Maddalena Salvetti Aceiaiuoli (25 March 1557 – 4 March 1610) was a 16th-century noblewoman and poet from the Grand Duchy of Tuscany.
Family
[edit]
Aceiaiuoli was born to Lucrezia and Salvetto Niccolini on 25 March 1557 in Florence, Grand Duchy of Tuscany. She became a member of the noble Acciaioli family by her 1582 marriage to General Zanobi Aceiaiuoli, an official of the Grand Duchy and Knight of St. Stephen.[1] They had one son, Mario Aceiaiuoli, who was born on 25 August 1583.[1]
Writing
[edit]In 1590, Aceiaiuoli published Rime Toscane (Tuscan Rhymes) in honour of the marriage between Ferdinando I de' Medici and Christina of Lorraine.[1][2][3][4] She used sixteen different rhyme schemes.[5]
Aceiaiuoli also wrote the heroic poem Il David perseguitato o vero fuggitivo (David persecuted) on the theme of the biblical King David, which was dedicated to the Tuscan princess Maria Maddalena de’ Medici.[2] The unfinished epic was published posthumously in 1611, after she had died in 1610.[2][6]
Cornelio Lanci dedicated his comedy La Niccolosa (1591) to Aceiaiuoli.[1] A biography of the nun Birgitta of Sweden was translated into Italian vernacular for Aceiaiuoli by Lodovico Domenichi as a gift.

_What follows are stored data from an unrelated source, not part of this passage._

Lemma apicid_byte k : 0 <= k < ncpu mp -> 0 <= apicid mp k < 256.
Proof.
  intros Hk. unfold apicid. pose proof (ap_byte _ _ _ Hap) as Hb. pose proof (ap_len _ _ _ Hap) as Hlen.
  pose proof (ap_ncpu _ _ _ Hap). destruct (lookup_lt_is_Some_2 (apicids mp) (Z.to_nat k)) as [x Hx]; [lia|].
  rewrite (list_lookup_total_correct _ _ _ Hx). by apply (Forall_lookup_1 _ _ _ _ Hb Hx).
Qed.

Lemma wp_startother k p l s :
  0 <= k < ncpu mp -> k <> bsp -> kinv kend (so_k s) (p :: l) -> stack_ok p ->
  gdt_at (so_mem s) (0x7000 + gdt_off) -> entrypgdir_at (so_mem s) entrypgdir ->
  rd32 (so_mem s) (at_cpu k + cpu_started) = 0 ->
  wp (turn k) (fun _ s' => launched k p s s' /\ kinv kend (so_k s') l) s.
Proof.
  intros Hk Hne Hi Hp Hg He Hz. pose proof (cpu_at_range k Hk) as Hcr.
  pose proof (lo_cpus Hlay) as Hcp. pose proof (lo_end Hlay) as Hend.
  unfold startother. apply wp_bind, wp_bsp_cpunum. intros l1 Ho1. rewrite (proj2 (Z.eqb_neq _ _) Hne).
  apply wp_bind, wp_lift. eapply wp_mono; [by apply (wp_kalloc kend _ (p :: l))|].
  intros q k2 (Hm2 & _ & -> & Hi2). cbn [so_k so_l so_aps] in *. do 3 apply wp_bind, wp_modify.
  apply wp_bind, wp_lift. eapply wp_mono; [apply wp_lapicstartap|]. intros [] l3 [Ho3 Hm3].
  cbn [l_out l_mem l_set_mem so_l so_k so_mem so_set_mem km set_km so_aps] in *.
  change (so_mem (mkSst k2 l1 (so_aps s))) with (km k2) in Hm3. rewrite Hm2 in Hm3.
  destruct (words_ready (so_mem s) p (l_mem l3) Hp Hg He Hm3) as [Hr Hlow].
  match goal with |- wp _ _ ?x => set (s4 := x) end.
  eapply wp_mono; [apply (wp_wait_started k p fuel 0 s4); try done|].
  - unfold s4. cbn [so_l]. rewrite Ho3. by apply startup_received, apicid_byte.
  - rewrite <- Hz. apply rd32_ext. intros b Hb. apply Hlow. unfold low, cpu_started, sizeof_cpu, NCPU in *. lia.
  - lia.
  - specialize (Hslow k). lia.
  - intros [] s5 [Hup Hst Hfr Hk5 Hl5]. change (so_mem s4) with (l_mem l3) in Hfr.
    split; [split|].
    + exact Hup.
    + exact Hst.
    + apply (gdt_at_ext (l_mem l3)); [|apply Hr]. intros b Hb. pose proof (ga_addr _ _ Hg) as Hga.
      rewrite P2V_low in Hb by lia. destruct Hp as [Hp1 Hp2]. unfold in_page, KERNLINK, EXTMEM in *. apply Hfr; lia.
    + rewrite Hl5. unfold s4. cbn [so_l]. by rewrite Ho3, Ho1.
    + intros a Ha Hpa Hca. rewrite Hfr by done. by apply Hlow.
    + rewrite Hk5. unfold s4. cbn [so_k]. change (set_km (so_mem s5) _) with (set_km (so_mem s5) k2).
      apply kinv_ext; [done|]. intros q a Hq Ha. rewrite Hm2.
      destruct Hi as [_ Hok Hnd _]. rewrite Forall_forall in Hok. apply NoDup_cons in Hnd as [Hpl _].
      pose proof (Hok q ltac:(set_solver)) as Hqok. pose proof (pg_end _ _ Hqok).
      assert (Hpq : p <> q) by (intros ->; done).
      destruct (pages_apart p q (pg_align _ _ (Hok p ltac:(set_solver))) (pg_align _ _ Hqok) Hpq) as [|];
        unfold in_page in *; (rewrite Hfr; [apply Hlow; unfold low|..]); unfold sizeof_cpu, NCPU in *; lia.
Qed.

(** *** The loop *)

(** The other processors among the first [n]. *)
Definition others (n : Z) : list Z := filter (fun k => k <> bsp) (seqZ 0 n).

Lemma others_next i : 0 <= i -> others (i + 1) = others i ++ (if decide (i <> bsp) then [i] else []).
Proof.
  intros Hi. unfold others. rewrite seqZ_app by lia. rewrite filter_app. f_equal.
Qed.

Lemma length_others i : 0 <= i -> Z.of_nat (length (others i)) = if bsp <? i then i - 1 else i.
Proof.
  intros Hi. pattern i. apply natlike_ind; [| |done].
  - simpl. destruct (Z.ltb_spec bsp 0); [lia|done].
  - intros j Hj IH. change (Z.succ j) with (j + 1). rewrite others_next, length_app, Nat2Z.inj_add, IH by done.
    destruct (Z.ltb_spec bsp j), (Z.ltb_spec bsp (j + 1)), (decide (j <> bsp)); simpl; lia.
Qed.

The translation was not printed or circulated.[7]
References
[edit]- ^ a b c d Marongiu, Paola (2017). "SALVETTI, Maddalena". Istituto della Enciclopedia Italiana fondata da Giovanni Treccani (in Italian). Retrieved 19 September 2025.
- ^ a b c "Fifty Women: Maddalena Salvetti Acciaiuoli". Bridwell Library Special Collections Exhibitions. Retrieved 19 September 2025.
- ^ Terzoli, Antonietta M. (2017). "Strategie di offerta e convenzioni dedicatorie nella tradizione italiana". Humanistica (in Italian). 12. Retrieved 19 September 2025.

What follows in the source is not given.